(Given records Opens)
(** * BusTub storage core: trie, extendible hash table, LRU-K replacer, buffer
    pool manager and B+ tree index, embedded from the C++ sources.

    Conventions of the embedding.
    - Heap objects reached through pointers are kept in explicit stores and the
      pointers are handles into them, so that aliasing (several directory
      slots sharing one bucket, a tree page edited through a frame pointer)
      is the program's own.
    - A call has one of three outcomes, see [result]. *)

From Stdlib Require Import ZArith Lia List Bool Ascii.
From stdpp Require Import base option numbers list gmap strings.

Open Scope nat_scope.

(** Outcome of a call of the embedded program. *)
Inductive result (A : Type) : Type :=
| Ok (a : A)
| Fault
| Timeout.
Arguments Ok {A} a.
Arguments Fault {A}.
Arguments Timeout {A}.

(** [Fault]: the source runs into undefined behaviour (a null pointer, an
    index outside a vector, an uninitialised pointer). [Timeout]: a loop of
    the source did not finish within the fuel given to the model. *)
Definition rbind {A B} (m : result A) (f : A -> result B) : result B :=
  match m with
  | Ok a => f a
  | Fault => Fault
  | Timeout => Timeout
  end.

Definition of_option {A} (o : option A) : result A :=
  match o with
  | Some a => Ok a
  | None => Fault
  end.

(** * container/hash/extendible_hash_table.cpp *)
Module ExtHash.
Section Table.
Context {K V : Type} `{EqDecision K}.

(** [std::hash<K>()(key)], a [size_t]. *)
Variable hash : K -> nat.

(** [Bucket]: capacity [size_], local depth [depth_], the items [list_]. *)
Record Bucket := mkBucket {
  size_ : nat;
  depth_ : nat;
  list_ : list (K * V)
}.

(** The table. [dir_] is the vector of [shared_ptr<Bucket>]: the pointers are
    handles into [heap_], so two slots holding the same handle share one
    bucket, as in the source. The [int] depths and counters are naturals:
    the model is exact as long as the depths stay below the width of [int]. *)
Record ExtendibleHashTable := mkTable {
  global_depth_ : nat;
  bucket_size_ : nat;
  num_buckets_ : nat;
  dir_ : list nat;
  heap_ : list Bucket
}.

(** Constructor: one bucket of depth 0, one directory slot. *)
Definition new (bucket_size : nat) : ExtendibleHashTable :=
  mkTable 0 bucket_size 1 [0] [mkBucket bucket_size 0 []].

(** [(1 << d) - 1] *)
Definition mask (d : nat) : nat := Nat.shiftl 1 d - 1.

Definition IndexOf (t : ExtendibleHashTable) (key : K) : nat :=
  Nat.land (hash key) (mask (global_depth_ t)).

Definition GetGlobalDepth (t : ExtendibleHashTable) : nat := global_depth_ t.

Definition GetNumBuckets (t : ExtendibleHashTable) : nat := num_buckets_ t.

(** [dir_[dir_index]]; outside the vector the source is undefined. *)
Definition GetIndexBucket (t : ExtendibleHashTable) (dir_index : nat) : option nat :=
  dir_ t !! dir_index.

(** Dereference of a bucket pointer. *)
Definition bucket_at (t : ExtendibleHashTable) (h : nat) : option Bucket :=
  heap_ t !! h.

Definition GetLocalDepthInternal (t : ExtendibleHashTable) (dir_index : nat) : option nat :=
  h ← GetIndexBucket t dir_index; b ← bucket_at t h; Some (depth_ b).

(** Modelled from the spec: [Bucket::IsFull] is declared in
    extendible_hash_table.h, which is not among the sources; a bucket is a
    bounded list of pairs and is full when it holds [size_] of them. *)
Definition IsFull (b : Bucket) : bool := bool_decide (length (list_ b) = size_ b).

(** [Bucket::Find]: the first pair with the key. *)
Fixpoint list_find_key (key : K) (l : list (K * V)) : option V :=
  match l with
  | [] => None
  | (k, v) :: l' => if decide (k = key) then Some v else list_find_key key l'
  end.

Definition Bucket_Find (b : Bucket) (key : K) : option V := list_find_key key (list_ b).

(** [Bucket::Remove]: erases the first pair with the key; [None] when there is none. *)
Fixpoint list_erase_key (key : K) (l : list (K * V)) : option (list (K * V)) :=
  match l with
  | [] => None
  | (k, v) :: l' =>
      if decide (k = key) then Some l'
      else match list_erase_key key l' with
           | Some r => Some ((k, v) :: r)
           | None => None
           end
  end.

Definition Bucket_Remove (b : Bucket) (key : K) : bool * Bucket :=
  match list_erase_key key (list_ b) with
  | Some l' => (true, mkBucket (size_ b) (depth_ b) l')
  | None => (false, b)
  end.

(** The scan of [Bucket::Insert]: overwrites the value of the first pair with
    the key; [None] when the key is not in the list. *)
Fixpoint list_overwrite (key : K) (value : V) (l : list (K * V)) : option (list (K * V)) :=
  match l with
  | [] => None
  | (k, v) :: l' =>
      if decide (k = key) then Some ((k, value) :: l')
      else match list_overwrite key value l' with
           | Some r => Some ((k, v) :: r)
           | None => None
           end
  end.

(** [Bucket::Insert]: the fullness test comes first, then the scan, then the append. *)
Definition Bucket_Insert (b : Bucket) (key : K) (value : V) : bool * Bucket :=
  if IsFull b then (false, b)
  else match list_overwrite key value (list_ b) with
       | Some l' => (true, mkBucket (size_ b) (depth_ b) l')
       | None => (true, mkBucket (size_ b) (depth_ b) (list_ b ++ [(key, value)]))
       end.

(** Write through a bucket pointer. *)
Definition set_bucket (t : ExtendibleHashTable) (h : nat) (b : Bucket) : ExtendibleHashTable :=
  mkTable (global_depth_ t) (bucket_size_ t) (num_buckets_ t) (dir_ t) (<[h := b]> (heap_ t)).

Definition set_dir (t : ExtendibleHashTable) (d : list nat) : ExtendibleHashTable :=
  mkTable (global_depth_ t) (bucket_size_ t) (num_buckets_ t) d (heap_ t).

(** [Find]: [Some (Some v)] is (true, v), [Some None] is false. *)
Definition Find (t : ExtendibleHashTable) (key : K) : option (option V) :=
  h ← GetIndexBucket t (IndexOf t key);
  b ← bucket_at t h;
  Some (Bucket_Find b key).

Definition Remove (t : ExtendibleHashTable) (key : K) : option (bool * ExtendibleHashTable) :=
  h ← GetIndexBucket t (IndexOf t key);
  b ← bucket_at t h;
  let '(r, b') := Bucket_Remove b key in
  Some (r, set_bucket t h b').

(** Directory doubling: [global_depth_++] and every slot [i] of the old
    directory pushed again at [i + n]. *)
Definition grow (t : ExtendibleHashTable) : ExtendibleHashTable :=
  mkTable (S (global_depth_ t)) (bucket_size_ t) (num_buckets_ t) (dir_ t ++ dir_ t) (heap_ t).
(Given records Closes)
What is expected:
Find every line in the records above that holds the word "result", and copy each one.

Final answer:
    - A call has one of three outcomes, see [result]. *)
Inductive result (A : Type) : Type :=
Definition rbind {A B} (m : result A) (f : A -> result B) : result B :=
Definition of_option {A} (o : option A) : result A :=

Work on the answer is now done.